Inversion tables are often used by people who are struggling with back pain. The method works by having the person lie flat on the table’s surface, strapping him or her down and turning the equipment so that the individual is hanging upside down. In theory, the inverted position is meant to stretch the spine and correct painful nerve and disc compression. The position may offer temporary relief, but the spinal column will return to its previous position soon after the person is released from the apparatus. Many spine surgeons in Beverly Hills have voiced concerns about the dangers that are imposed by maintaining an unnatural position on inversion tables, including the following:

Muscle Injuries

Staying on the table too long can cause pulled muscles and leave patients in more pain than when they started therapy, and individuals who are overweight or pregnant are at a much greater risk for injury. Additionally, stretching the spine and allowing the structures of the vertebral column to move may cause a person’s back pain to worsen rather than relieve it. Anyone who has an abdominal or inguinal hernia should steer clear of inversion tables because they may cause the weakened muscle to bulge out further, resulting in a larger herniated area.

Cardiovascular Risk

Hanging upside down for a period of time causes the heart rate to slow and the blood pressure to rise, and patients with a history of hypertension are advised against using this form of therapy. The increase in pressure throughout the cardiovascular system can put anyone with heart disease at risk for complications.

Eye and Ear Problems

The intraocular pressure caused by inversion has been known to cause some patients eyes to bleed and can significantly worsen conditions such as retinal detachment and glaucoma. The elevated pressure levels in the ear can result in pain and problems with the tympanic membrane, or eardrum.

Bone Disease

Patients who have osteoporosis, degenerative disc disease or other ailments that affect the integrity of the bones should not attempt inversion therapy. The pressure exerted on the spinal canal could result in dangerous fractures along the vertebral column.

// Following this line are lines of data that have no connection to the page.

#[global] Instance call_column : StateColumn CallRow := {|
  col := ca_state;
  set_col := set_state;
  fix_of := fun r => (ca_work_order_id r, ca_task_id r, ca_processor_id r, ca_provider r, ca_config_digest r,
    ca_request_digest r, ca_origin r, ca_max_cost_microusd r, ca_max_response_bytes r, ca_deadline r,
    ca_prepared_at r);
  col_set := fun t r => eq_refl;
  fix_set := fun t r => eq_refl;
|}.

Section calls.
Context {HS : Hashes} {AE : Aead} {CP : Codec ProcessorConfig} {CO : Codec Origin}.

(** ** Processors and credentials *)

Definition put_processor (s : Store) (nonce : bytes) (c : ProcessorConfig) (now : Z) : M () :=
  let sealed := seal s PROCESSOR_CONFIG_CONTEXT nonce (encode c) in
  let loc := if is_local c then "local" else "remote" in
  _ ← modify (on_processors (fun m =>
        <[processor_id c := mkProcessorRow (provider c) loc sealed
            (match m !! processor_id c with Some old => pc_added_at old | None => now end)]> m));
  _ ← audit now "processor.configured" (processor_id c);
  mret ().

Definition open_config (s : Store) (sealed : bytes) : result StoreError ProcessorConfig :=
  json ← open_col s PROCESSOR_CONFIG_CONTEXT sealed; parse_json json.

Definition get_processor (s : Store) (id : string) : M (option ProcessorConfig) :=
  o ← gets (fun d => pc_config <$> tbl_processors d !! id);
  match o with
  | Some sealed => c ← lift (open_config s sealed); mret (Some c)
  | None => mret None
  end.
(** The feed is a log with a cursor. A later feed extends the earlier one; a page
    after a cursor is exactly the next events in order; paging again from the end
    of the first page continues where it ended, so a reader misses nothing and
    sees nothing twice; and the head is the number of events. *)
Theorem feed_paging s d d' c k k' :
  rtc (coord_step s) empty_db d -> rtc (coord_step s) d d' ->
  (Z.of_nat k + Z.of_nat k' <= i64_max)%Z ->
  tbl_events d `prefix_of` tbl_events d' /\
  read_coord_events s (Z.of_nat c) (Z.of_nat k) d =
    lift (collect (open_event s) (take k (drop c (tbl_events d)))) d /\
  (forall p p', read_coord_events s (Z.of_nat c) (Z.of_nat k) d = Ok (p, d) ->
     read_coord_events s (Z.of_nat (c + k)) (Z.of_nat k') d = Ok (p', d) ->
     read_coord_events s (Z.of_nat c) (Z.of_nat (k + k')) d = Ok (p ++ p', d)) /\
  coord_events_head d = Ok (Z.of_nat (length (tbl_events d)), d).
Proof.
  intros Hst Hst' Hk. split_and!; [by eapply feed_grows_steps|by apply page_rows; [|lia]| |].
  - intros p p'. rewrite !page_rows by (done || lia). unfold lift.
    destruct (collect _ (take k _)) as [q|] eqn:E1; [|done].
    destruct (collect _ (take k' _)) as [q'|] eqn:E2; [|done]. intros [= ->] [= ->].
    rewrite <- (take_take_drop (drop c _) k k'), drop_drop. by rewrite (collect_app _ _ _ _ _ E1 E2).
  - apply coord_steps_inv in Hst as Hinv; [|apply empty_coord_inv].
    unfold coord_events_head, gets. by rewrite feed_head by exact (ci_feed _ Hinv).
Qed.

(** Staging is inert and idempotent. A fresh stage stores the bytes, readable back
    exactly, and one event, and touches no receipt and no dispatch; staging the
    same reference again, with whatever bytes, returns the stored record and
    writes nothing. *)
Theorem staging_inert s n1 n2 new now r d d1 n1' n2' new' now' :
  length n1 = Envelope.NONCE_LEN -> (Z.of_nat (length (n_payload new)) <= aead_limit)%Z ->
  stage_contract s n1 n2 new now d = Ok (Staged r, d1) -> n_stage_ref new' = n_stage_ref new ->
  staged_payload s (n_stage_ref new) d1 = Ok (Some (n_payload new), d1) /\
  staged_contract (n_stage_ref new) d1 = Ok (Some r, d1) /\
  tbl_consents d1 = tbl_consents d /\ tbl_dispatches d1 = tbl_dispatches d /\
  length (tbl_events d1) = S (length (tbl_events d)) /\
  stage_contract s n1' n2' new' now' d1 = Ok (AlreadyStaged r, d1).
Proof.
  intros Hn Hl (_ & _ & -> & Hd)%stage_effect Href.
  assert (tbl_staged d1 !! n_stage_ref new = Some (fresh_row s n1 new now)) as Hrow.
  { unfold tbl_staged. rewrite Hd. apply lookup_insert_eq. }
  split_and!.
  - unfold staged_payload. rewrite bind_gets, Hrow. cbn [fmap option_fmap option_map fresh_row sg_payload].
    unfold lift. unfold_M. by rewrite open_col_seal.
  - unfold staged_contract, staged_row, gets. by rewrite Hrow.
  - unfold tbl_consents at 1. by rewrite Hd.
  - unfold tbl_dispatches at 1. by rewrite Hd.
  - unfold tbl_events at 1. rewrite Hd. simpl. rewrite length_app. simpl. lia.
  - unfold stage_contract, staged_row. rewrite Href, bind_gets, Hrow. done.
Qed.
End coord.

(** ** Witnesses *)

Section sample.
#[local] Existing Instances ToyHashes ToyAead.
#[local] Instance sample_json_codec : Codec Json := ToyCodec Json.

Definition sample_store : Store := mkStore (repeat "d"%char 32) (repeat "c"%char 32) Normal.

Definition nonce : bytes := repeat "n"%char 24.

Definition after {A} (m : M A) (d : Db) : Db := (exec m d).2.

Although inversion therapy works for some patients, you should always speak with your physician before trying an alternate treatment that could potentially worsen your current pain. If your pain persists, it might be time to see a spine surgeon about spinal fusion surgery or decompression surgery. Call The Spine Institute at (310) 828-7717 and request an in-person consultation with a board-certified spine physician who can help you down the path toward a pain free life.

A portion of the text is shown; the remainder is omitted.